EXERCISE DETAILS →
Among the lines below, take the one holding "features r = imap (feature_of_row [geometry_column;", the one holding "all_rows (map (filtered (Geometry.box (west b)", and all lines between them. Set them down exactly.

DATA FOR THIS TASK →
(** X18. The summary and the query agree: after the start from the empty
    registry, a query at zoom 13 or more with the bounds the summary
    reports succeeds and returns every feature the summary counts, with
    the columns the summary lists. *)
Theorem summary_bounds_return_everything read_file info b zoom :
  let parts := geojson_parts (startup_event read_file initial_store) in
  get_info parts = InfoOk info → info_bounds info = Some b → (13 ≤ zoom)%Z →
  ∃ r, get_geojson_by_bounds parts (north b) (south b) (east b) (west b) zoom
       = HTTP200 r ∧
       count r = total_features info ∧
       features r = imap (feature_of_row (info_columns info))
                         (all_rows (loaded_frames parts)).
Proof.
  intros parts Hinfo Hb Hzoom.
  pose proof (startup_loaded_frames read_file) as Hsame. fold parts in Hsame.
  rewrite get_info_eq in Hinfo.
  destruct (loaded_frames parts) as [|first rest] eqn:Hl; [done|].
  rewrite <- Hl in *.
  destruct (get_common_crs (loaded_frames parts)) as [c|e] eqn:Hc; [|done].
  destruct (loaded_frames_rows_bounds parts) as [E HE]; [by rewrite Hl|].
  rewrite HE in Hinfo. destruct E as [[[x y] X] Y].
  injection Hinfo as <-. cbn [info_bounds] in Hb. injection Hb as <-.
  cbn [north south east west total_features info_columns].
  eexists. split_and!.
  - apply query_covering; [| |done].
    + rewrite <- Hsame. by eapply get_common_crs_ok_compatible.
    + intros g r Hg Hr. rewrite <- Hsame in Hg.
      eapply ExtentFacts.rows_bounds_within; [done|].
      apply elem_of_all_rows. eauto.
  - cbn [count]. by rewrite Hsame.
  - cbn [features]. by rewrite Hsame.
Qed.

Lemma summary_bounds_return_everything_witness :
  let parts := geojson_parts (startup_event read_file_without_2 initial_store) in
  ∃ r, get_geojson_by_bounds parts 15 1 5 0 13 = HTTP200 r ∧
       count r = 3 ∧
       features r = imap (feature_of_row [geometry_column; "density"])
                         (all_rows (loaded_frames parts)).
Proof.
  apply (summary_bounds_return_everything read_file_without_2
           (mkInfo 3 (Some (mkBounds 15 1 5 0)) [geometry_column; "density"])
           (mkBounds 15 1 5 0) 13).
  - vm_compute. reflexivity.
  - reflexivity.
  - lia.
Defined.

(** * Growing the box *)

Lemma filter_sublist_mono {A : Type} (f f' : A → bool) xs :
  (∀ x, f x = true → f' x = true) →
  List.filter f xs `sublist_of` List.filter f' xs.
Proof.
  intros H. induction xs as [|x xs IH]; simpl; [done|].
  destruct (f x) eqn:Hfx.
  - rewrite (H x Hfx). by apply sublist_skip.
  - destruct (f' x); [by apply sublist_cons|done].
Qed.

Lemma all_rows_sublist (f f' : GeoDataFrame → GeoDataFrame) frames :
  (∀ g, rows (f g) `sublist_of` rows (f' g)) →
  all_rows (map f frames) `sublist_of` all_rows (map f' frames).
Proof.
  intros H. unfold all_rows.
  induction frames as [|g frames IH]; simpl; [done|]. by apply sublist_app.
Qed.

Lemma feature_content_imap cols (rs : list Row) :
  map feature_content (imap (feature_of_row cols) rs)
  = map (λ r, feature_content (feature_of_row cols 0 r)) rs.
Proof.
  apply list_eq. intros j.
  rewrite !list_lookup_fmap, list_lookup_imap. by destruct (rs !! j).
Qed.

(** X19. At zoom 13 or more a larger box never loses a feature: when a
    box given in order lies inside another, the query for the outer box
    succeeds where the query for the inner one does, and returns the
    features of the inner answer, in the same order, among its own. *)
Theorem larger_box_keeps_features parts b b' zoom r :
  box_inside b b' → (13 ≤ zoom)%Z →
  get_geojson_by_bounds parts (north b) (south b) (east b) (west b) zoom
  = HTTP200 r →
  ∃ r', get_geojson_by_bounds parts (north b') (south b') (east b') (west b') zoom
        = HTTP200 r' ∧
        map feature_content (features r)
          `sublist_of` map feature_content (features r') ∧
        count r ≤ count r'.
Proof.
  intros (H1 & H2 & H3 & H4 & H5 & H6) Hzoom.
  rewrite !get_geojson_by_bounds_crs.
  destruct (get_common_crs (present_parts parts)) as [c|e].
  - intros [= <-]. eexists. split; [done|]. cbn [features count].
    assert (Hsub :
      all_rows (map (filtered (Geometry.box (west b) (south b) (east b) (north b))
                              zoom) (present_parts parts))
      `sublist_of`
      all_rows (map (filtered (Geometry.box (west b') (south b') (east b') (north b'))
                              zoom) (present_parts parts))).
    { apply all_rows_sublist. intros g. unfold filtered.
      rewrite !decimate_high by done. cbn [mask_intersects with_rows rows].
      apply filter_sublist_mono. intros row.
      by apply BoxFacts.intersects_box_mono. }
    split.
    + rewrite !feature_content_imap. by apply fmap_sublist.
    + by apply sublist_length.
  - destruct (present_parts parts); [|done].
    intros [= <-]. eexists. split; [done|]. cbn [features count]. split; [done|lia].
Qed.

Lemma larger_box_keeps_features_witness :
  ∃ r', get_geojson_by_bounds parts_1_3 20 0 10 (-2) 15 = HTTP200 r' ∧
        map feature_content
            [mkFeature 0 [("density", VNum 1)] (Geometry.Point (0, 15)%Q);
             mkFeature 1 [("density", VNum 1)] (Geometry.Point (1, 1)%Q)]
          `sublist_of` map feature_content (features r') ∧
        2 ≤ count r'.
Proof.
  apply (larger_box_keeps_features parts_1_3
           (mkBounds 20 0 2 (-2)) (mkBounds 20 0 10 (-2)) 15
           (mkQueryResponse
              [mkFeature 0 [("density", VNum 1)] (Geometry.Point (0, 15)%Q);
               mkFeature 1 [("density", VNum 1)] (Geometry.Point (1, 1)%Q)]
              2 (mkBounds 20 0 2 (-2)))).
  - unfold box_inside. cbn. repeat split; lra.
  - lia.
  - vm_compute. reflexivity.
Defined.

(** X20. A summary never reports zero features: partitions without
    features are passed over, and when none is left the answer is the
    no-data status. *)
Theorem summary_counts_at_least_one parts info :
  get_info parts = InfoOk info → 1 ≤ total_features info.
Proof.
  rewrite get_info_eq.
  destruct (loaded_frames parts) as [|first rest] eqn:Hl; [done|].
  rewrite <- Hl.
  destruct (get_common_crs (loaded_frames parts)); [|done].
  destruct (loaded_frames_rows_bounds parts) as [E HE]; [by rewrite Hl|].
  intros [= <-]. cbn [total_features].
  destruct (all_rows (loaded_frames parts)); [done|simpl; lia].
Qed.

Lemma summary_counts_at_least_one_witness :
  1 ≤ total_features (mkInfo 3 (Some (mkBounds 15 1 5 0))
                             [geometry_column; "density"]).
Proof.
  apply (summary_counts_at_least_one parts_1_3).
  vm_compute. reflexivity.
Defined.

SOLVED PROBLEM →
       features r = imap (feature_of_row [geometry_column; "density"])
                         (all_rows (loaded_frames parts)).
Proof.
  apply (summary_bounds_return_everything read_file_without_2
           (mkInfo 3 (Some (mkBounds 15 1 5 0)) [geometry_column; "density"])
           (mkBounds 15 1 5 0) 13).
  - vm_compute. reflexivity.
  - reflexivity.
  - lia.
Defined.

(** * Growing the box *)

Lemma filter_sublist_mono {A : Type} (f f' : A → bool) xs :
  (∀ x, f x = true → f' x = true) →
  List.filter f xs `sublist_of` List.filter f' xs.
Proof.
  intros H. induction xs as [|x xs IH]; simpl; [done|].
  destruct (f x) eqn:Hfx.
  - rewrite (H x Hfx). by apply sublist_skip.
  - destruct (f' x); [by apply sublist_cons|done].
Qed.

Lemma all_rows_sublist (f f' : GeoDataFrame → GeoDataFrame) frames :
  (∀ g, rows (f g) `sublist_of` rows (f' g)) →
  all_rows (map f frames) `sublist_of` all_rows (map f' frames).
Proof.
  intros H. unfold all_rows.
  induction frames as [|g frames IH]; simpl; [done|]. by apply sublist_app.
Qed.

Lemma feature_content_imap cols (rs : list Row) :
  map feature_content (imap (feature_of_row cols) rs)
  = map (λ r, feature_content (feature_of_row cols 0 r)) rs.
Proof.
  apply list_eq. intros j.
  rewrite !list_lookup_fmap, list_lookup_imap. by destruct (rs !! j).
Qed.

(** X19. At zoom 13 or more a larger box never loses a feature: when a
    box given in order lies inside another, the query for the outer box
    succeeds where the query for the inner one does, and returns the
    features of the inner answer, in the same order, among its own. *)
Theorem larger_box_keeps_features parts b b' zoom r :
  box_inside b b' → (13 ≤ zoom)%Z →
  get_geojson_by_bounds parts (north b) (south b) (east b) (west b) zoom
  = HTTP200 r →
  ∃ r', get_geojson_by_bounds parts (north b') (south b') (east b') (west b') zoom
        = HTTP200 r' ∧
        map feature_content (features r)
          `sublist_of` map feature_content (features r') ∧
        count r ≤ count r'.
Proof.
  intros (H1 & H2 & H3 & H4 & H5 & H6) Hzoom.
  rewrite !get_geojson_by_bounds_crs.
  destruct (get_common_crs (present_parts parts)) as [c|e].
  - intros [= <-]. eexists. split; [done|]. cbn [features count].
    assert (Hsub :
      all_rows (map (filtered (Geometry.box (west b) (south b) (east b) (north b))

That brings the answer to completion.